> [EXCERPTED RECORDS]
(* ===== verification/UnifykeySysfs.v ===== *)
(** * The sysfs class and the life of the unified key manager
      (src/a311d/soc/amlogic/unifykey/unifykey.c)

    The attributes of the class work on a current key that is chosen by name.
    What a show function writes must fit the page sysfs gives it, with the zero
    the code puts behind it; [None] is a write beyond the page. *)

From stdpp Require Import base numbers list option strings pretty.
From S2P Require Import Prelude KText NormalKey SecurityKey StorageKey Unifykey.

Section Sysfs.
Context {K E : Type} {kif : AmlkeyIf K} {eif : EfuseIf E}.
Variable kzalloc : Z -> bool.
Variable stack : Z.
Implicit Types s : uk_state K E.

(** A show function returns the C result, the text and the new state. *)
Definition show_text s (text : bytes) : option (Z * bytes * uk_state K E) :=
  '(n, t) ← sysfs_emit text; Some (n, t, s).

Definition version_show s := show_text s (str "version:1.0" ++ [newline]).

Definition keydev (d : key_manager_dev_e) : bytes :=
  match d with
  | KEY_UNKNOWN_DEV => str "unknown"
  | KEY_EFUSE => str "efuse"
  | KEY_NORMAL => str "normal"
  | KEY_SECURE => str "secure"
  end.

(** The line of key [index], if there is one. *)
Definition list_line (l : list key_item_t) (index : Z) : bytes :=
  match uk_find_item_by_id l index with
  | Some k => fmt_02d index ++ str ": " ++ kname k ++ str ", " ++ keydev (dev k) ++ str ", "
              ++ fmt_x (perm k) ++ [newline]
  | None => []
  end.

Definition list_show s : option (Z * bytes * uk_state K E) :=
  let l := uk_hdr (ukdev s) in
  show_text s (str (pretty (uk_count_key l)) ++ str " keys installed" ++ [newline] ++
    concat ((fun i => list_line l (Z.of_nat i)) <$> seq 0 (length l))).

Definition exist_show s : option (Z * bytes * uk_state K E) :=
  match curkey (ukdev s) with
  | None => Some (- EINVAL, [], s)
  | Some k =>
      '(ret, keystate, _, s) ← key_unify_query kzalloc s (kname k) stack (Some stack);
      if ret <? 0 then Some (0, [], s)
      else
        let keystate := if 2 <? keystate then 2 else keystate in
        t ← aget [str "none"; str "exist"; str "unknown"] keystate;
        show_text s (t ++ [newline])
  end.

(** The three texts of [secure] and [encrypt]. *)
Definition state_text (v : Z) : option bytes := aget [str "false"; str "true"; str "error"] v.

Definition secure_show s : option (Z * bytes * uk_state K E) :=
  match curkey (ukdev s) with
  | None => Some (- EINVAL, [], s)
  | Some k =>
      '(ret, secure, s) ← key_unify_secure kzalloc stack s (kname k) 0;
      let secure := if ret <? 0 then 2 else if 1 <? secure then 1 else secure in
      t ← state_text secure;
      show_text s (t ++ [newline])
  end.

Definition encrypt_show s : option (Z * bytes * uk_state K E) :=
  match curkey (ukdev s) with
  | None => Some (- EINVAL, [], s)
  | Some k =>
      '(ret, encrypt, s) ← key_unify_encrypt kzalloc stack s (kname k) stack;
      let encrypt := if ret <? 0 then 2 else if 1 <? encrypt then 1 else encrypt in
      t ← state_text encrypt;
      show_text s (t ++ [newline])
  end.

(** [%d] of an unsigned variable. *)
Definition size_show s : option (Z * bytes * uk_state K E) :=
  match curkey (ukdev s) with
  | None => Some (- EINVAL, [], s)
  | Some k =>
      '(ret, reallen, s) ← key_unify_size s (kname k) stack;
      if ret <? 0 then Some (0, [], s) else show_text s (str (pretty (s32 reallen)) ++ [newline])
  end.

Definition name_show s : option (Z * bytes * uk_state K E) :=
  match curkey (ukdev s) with
  | None => Some (0, [], s)
  | Some k => show_text s (kname k ++ [newline])
  end.

(** The search of [name_store], by number, newest or oldest as the numbers go. *)
Fixpoint find_by_number (l : list key_item_t) (nm : bytes) (n : nat) (index : Z) : option key_item_t :=
  match n with
  | O => None
  | S n =>
      match uk_find_item_by_id l index with
      | Some k => if same_name nm (kname k) then Some k else find_by_number l nm n (index + 1)
      | None => find_by_number l nm n (index + 1)
      end
  end.

Definition set_curkey s (k : key_item_t) : uk_state K E :=
  let u := ukdev s in
  set_ukdev s (mk_ukdev (init_flag u) (lock_flag u) (Some k) (uk_hdr u) (uk_info u)).

(** [buf] is what was written to the attribute, [count] its length. *)
Definition name_store s (buf : bytes) : option (Z * uk_state K E) :=
  let count := zlen buf in
  let count := if KEY_UNIFY_NAME_LEN <=? count then KEY_UNIFY_NAME_LEN - 1 else count in
  if count <=? 0 then Some (- EINVAL, s)
  else if negb (kzalloc (count + 1)) then Some (- EINVAL, s)
  else
    last ← aget buf (count - 1);
    src ← bget buf 0 (if last =? newline then count - 1 else count);
    match find_by_number (uk_hdr (ukdev s)) (c_str src) (length (uk_hdr (ukdev s))) 0 with
    | None => Some (- EINVAL, s)
    | Some k => Some (count, set_curkey s k)
    end.

Definition read_show s : option (Z * bytes * uk_state K E) :=
  match curkey (ukdev s) with
  | None => Some (0, [], s)
  | Some k =>
      '(ret, keysize, s) ← key_unify_size s (kname k) stack;
      if ret <? 0 then Some (0, [], s)
      else if keysize =? 0 then Some (0, [], s)
      else
        let keysize := if decide (dev k = KEY_SECURE) then SHA256_SUM_LEN else keysize in
        if negb (kzalloc keysize) then Some (0, [], s)
        else
          '(ret, keydata, _, s) ← key_unify_read kzalloc s (kname k) (fill 0 keysize) keysize stack;
          if ret <? 0 then Some (0, [], s)
          else
            src ← bget keydata 0 keysize;
            show_text s src
  end.

(** [isascii] of a [char]. *)
Definition isascii (c : Z) : bool := (0 <=? c) && (c <? 128).

Definition write_store s (buf : bytes) : option (Z * uk_state K E) :=
  let count := zlen buf in
  if count <=? 0 then Some (- EINVAL, s)
  else
    match curkey (ukdev s) with
    | None => Some (count, s)
    | Some k =>
        if negb (kzalloc count) then Some (count, s)
        else
          last ← aget buf (count - 1);
          let key_len := if forallb isascii buf && (last =? newline) then count - 1 else count in
          src ← bget buf 0 key_len;
          '(_, s) ← key_unify_write s (kname k) (src ++ fill 0 (count - key_len)) (u32 key_len);
          Some (count, s)
    end.

Definition attach_show s : option (Z * bytes * uk_state K E) :=
  show_text s (str (if init_flag (ukdev s) =? 0 then "no" else "yes") ++ [newline]).

Definition attach_store s (buf : bytes) : option (Z * uk_state K E) :=
  '(_, s) ← key_unify_init s; Some (zlen buf, s).

Definition lock_show s : option (Z * bytes * uk_state K E) :=
  show_text s (str (pretty (lock_flag (ukdev s))) ++ [newline]).

Definition set_lock s (v : Z) : uk_state K E :=
  let u := ukdev s in
  set_ukdev s (mk_ukdev (init_flag u) v (curkey u) (uk_hdr u) (uk_info u)).

Definition lock_store s (buf : bytes) : option (Z * uk_state K E) :=
  let count := zlen buf in
  if count <=? 0 then Some (- EINVAL, s)
  else
    last ← aget buf (count - 1);
    let len := if last =? newline then count - 1 else count in
    if strn_eq (c_str buf) (str "1") (Z.to_nat len) then Some (count, set_lock s 1)
    else if strn_eq (c_str buf) (str "0") (Z.to_nat len) then Some (count, set_lock s 0)
    else Some (- EINVAL, s).

End Sysfs.

(** ** Probe and remove *)

(** What the kernel answers to each step of the probe. *)
Record uk_probe_env := mk_uk_env {
  if_init : Z;
  ukdev_memory : bool;
  item_memory : nat -> bool;
  encrypt_prop : option Z;
  dt_children : list dt_key;
  chrdev_region : Z;
  class_register : Z;
  cdev_add : Z;
  device_create : Z }.

(** The resources the driver holds ([RKeyif]: the buffers of the storage layer),
    and whether [ukdev_global] points to a device. *)
Inductive uk_resource := RChrdev | RClass | RCdev | RDevice | RUkdev | RKeyif.
#[export] Instance uk_resource_eq_dec : EqDecision uk_resource.
Proof. solve_decision. Defined.

Record uk_driver := mk_uk_driver {
  drv_ukdev : option aml_uk_dev;
  drv_global : bool;
  drv_held : list uk_resource }.

Definition drop_res (r : uk_resource) (d : uk_driver) : uk_driver :=
  mk_uk_driver (drv_ukdev d) (drv_global d) (filter (fun x => x <> r) (drv_held d)).
Definition take_res (r : uk_resource) (d : uk_driver) : uk_driver :=
  mk_uk_driver (drv_ukdev d) (drv_global d) (r :: drv_held d).

(** The error labels fall through to the ones below them. *)
Definition probe_error1 (d : uk_driver) : uk_driver := drop_res RKeyif (drop_res RUkdev d).
Definition probe_error2 (d : uk_driver) : uk_driver := probe_error1 (drop_res RChrdev d).
Definition probe_error3 (d : uk_driver) : uk_driver := probe_error2 (drop_res RClass d).
Definition probe_error4 (d : uk_driver) : uk_driver := probe_error3 (drop_res RCdev d).

Definition ukdev_zero : aml_uk_dev := mk_ukdev 0 0 None [] (mk_info 0 0 0).

Definition aml_unifykeys_probe (e : uk_probe_env) (d : uk_driver) : Z * uk_driver :=
  if c_true (if_init e) then (- ENODEV, drop_res RKeyif d)
  else
  let d := take_res RKeyif d in
  if negb (ukdev_memory e) then (- ENOMEM, drop_res RKeyif d)
  else
    let u := uk_dt_create (item_memory e) (encrypt_prop e) (dt_children e) ukdev_zero in
    let d := take_res RUkdev (mk_uk_driver (Some u) true (drv_held d)) in
    if c_true (chrdev_region e) then (chrdev_region e, probe_error1 d)
    else
      let d := take_res RChrdev d in
      if c_true (class_register e) then (class_register e, probe_error2 d)
      else
        let d := take_res RClass d in
        if c_true (cdev_add e) then (cdev_add e, probe_error3 d)
        else
          let d := take_res RCdev d in
          if device_create e <? 0 then (device_create e, probe_error4 d)
          else (0, take_res RDevice d).

Definition aml_unifykeys_remove (of_node : bool) (d : uk_driver) : Z * uk_driver :=
  let d := if of_node then mk_uk_driver (uk_dt_release <$> drv_ukdev d) (drv_global d) (drv_held d) else d in
  (0, drop_res RKeyif (drop_res RClass (drop_res RCdev (drop_res RDevice (drop_res RChrdev d))))).

(** ** The stores behind the interface *)

Section Stores.
Context {D : Type}.
Variable digest : bytes -> Z + bytes.
Variable kmalloc : Z -> bool.
Variable uninit : Z -> bytes.

(** [amlkey_ifs[IFTYPE_NORMAL_STORAGE]] *)
Definition normal_if : AmlkeyIf (storage_key_state D) := {|
  amlkey_init := _amlkey_init_normal digest kmalloc;
  amlkey_exsit s nm := r ← _amlkey_exist_normal s (Some nm); Some (r, s);
  amlkey_size s nm := r ← _amlkey_size_normal s (Some nm); Some (r, s);
  amlkey_get_attr s nm := r ← _amlkey_get_attr_normal s (Some nm); Some (r, s);
  amlkey_read s nm buf len := '(r, buf) ← _amlkey_read_normal s (Some nm) buf len; Some (r, buf, s);
  amlkey_write s nm buf len attr := _amlkey_write_normal digest kmalloc uninit s (Some nm) (Some buf) len attr;
  amlkey_hash s nm buf := '(r, buf) ← _amlkey_hash_normal s (Some nm) buf; Some (r, buf, s) |}.

Variable smc : Z -> bl31_storage_share_mem -> Z * bl31_storage_share_mem.

(** [amlkey_ifs[IFTYPE_SECURE_STORAGE]] *)
Definition secure_if : AmlkeyIf (storage_key_state D) := {|
  amlkey_init := _amlkey_init;
  amlkey_exsit s nm := _amlkey_exsit smc s (Some nm);
  amlkey_size s nm := _amlkey_size smc s (Some nm);
  amlkey_get_attr s nm := _amlkey_get_attr smc s (Some nm);
  amlkey_read s nm buf len := _amlkey_read smc s (Some nm) buf len;
  amlkey_write s nm buf len attr := _amlkey_write smc s (Some nm) buf len attr;
  amlkey_hash s nm buf :=
    '(r, h, s) ← _amlkey_hash smc s nm;
    match h with
    | Some h => buf ← bput buf 0 h; Some (r, buf, s)
    | None => Some (r, buf, s)
    end |}.

End Stores.
(* ===== verification/UnifykeySpec.v ===== *)
(** * Correctness of the unified key manager

    Against the contract of the storage interface, what the character device
    writes it reads back; the normal store meets that contract, so the key is
    there after a restart too.  Then the numbering of the keys, permissions, and
    the paths on which the code does not do what it means to. *)

From stdpp Require Import base numbers list option strings.
From S2P Require Import Prelude KText Tlv TlvSpec NormalKey NormalKeySpec SecurityKey StorageKey StorageKeySpec Unifykey UnifykeySysfs.

(** Signs of error numbers. *)
Ltac errno := unfold EPERM, EINVAL, ENOMEM, EFAULT in *; lia.

(** ** Names *)

Lemma strn_eq_refl a n : strn_eq a a n = true.
Proof.
  revert a. induction n as [|n IH]; intros a; [done|]. simpl. destruct a as [|x a]; [done|].
  by rewrite Z.eqb_refl, IH.
Qed.

Lemma strn_eq_long a : forall b n, (length a <= n)%nat -> (length b <= n)%nat ->
  strn_eq a b n = true -> a = b.
Proof.
  induction a as [|x a IH]; intros [|y b] [|n] Ha Hb H; simpl in *; try done; try lia.
  b2p. f_equal; [done|]. eapply IH; [| |done]; lia.
Qed.

Lemma same_name_eq a b : same_name a b = true <-> a = b.
Proof.
  unfold same_name. split.
  - apply strn_eq_long; case_goal; rewrite ?Nat.ltb_lt, ?Nat.ltb_ge in *; lia.
  - intros ->. apply strn_eq_refl.
Qed.

(** The comparison of the code, [strncmp] over the longer of the two lengths, is
    equality of names: the search by name is the search for the first item that
    has the name, and the search of [name_store] over the numbers finds a key
    exactly when the name is known. *)
Theorem find_by_name_is_lookup l nm :
  uk_find_item_by_name l nm = snd <$> list_find (fun k => kname k = nm) l.
Proof.
  induction l as [|k l IH]; [done|]. simpl uk_find_item_by_name. cbn [list_find].
  destruct (decide (kname k = nm)) as [E|E].
  - by rewrite (proj2 (same_name_eq _ _) E).
  - destruct (same_name (kname k) nm) eqn:Es; [by apply same_name_eq in Es|].
    rewrite IH. by destruct (list_find _ l) as [[]|].
Qed.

> [WHAT YOU SHOULD DO]
All that is wanted is the stretch of lines above from the one containing "None => Some (r, buf, s)" through the one containing "Against the contract", duplicated exactly.

> [SOLUTION BELOW]
    | None => Some (r, buf, s)
    end |}.

End Stores.
(* ===== verification/UnifykeySpec.v ===== *)
(** * Correctness of the unified key manager

    Against the contract of the storage interface, what the character device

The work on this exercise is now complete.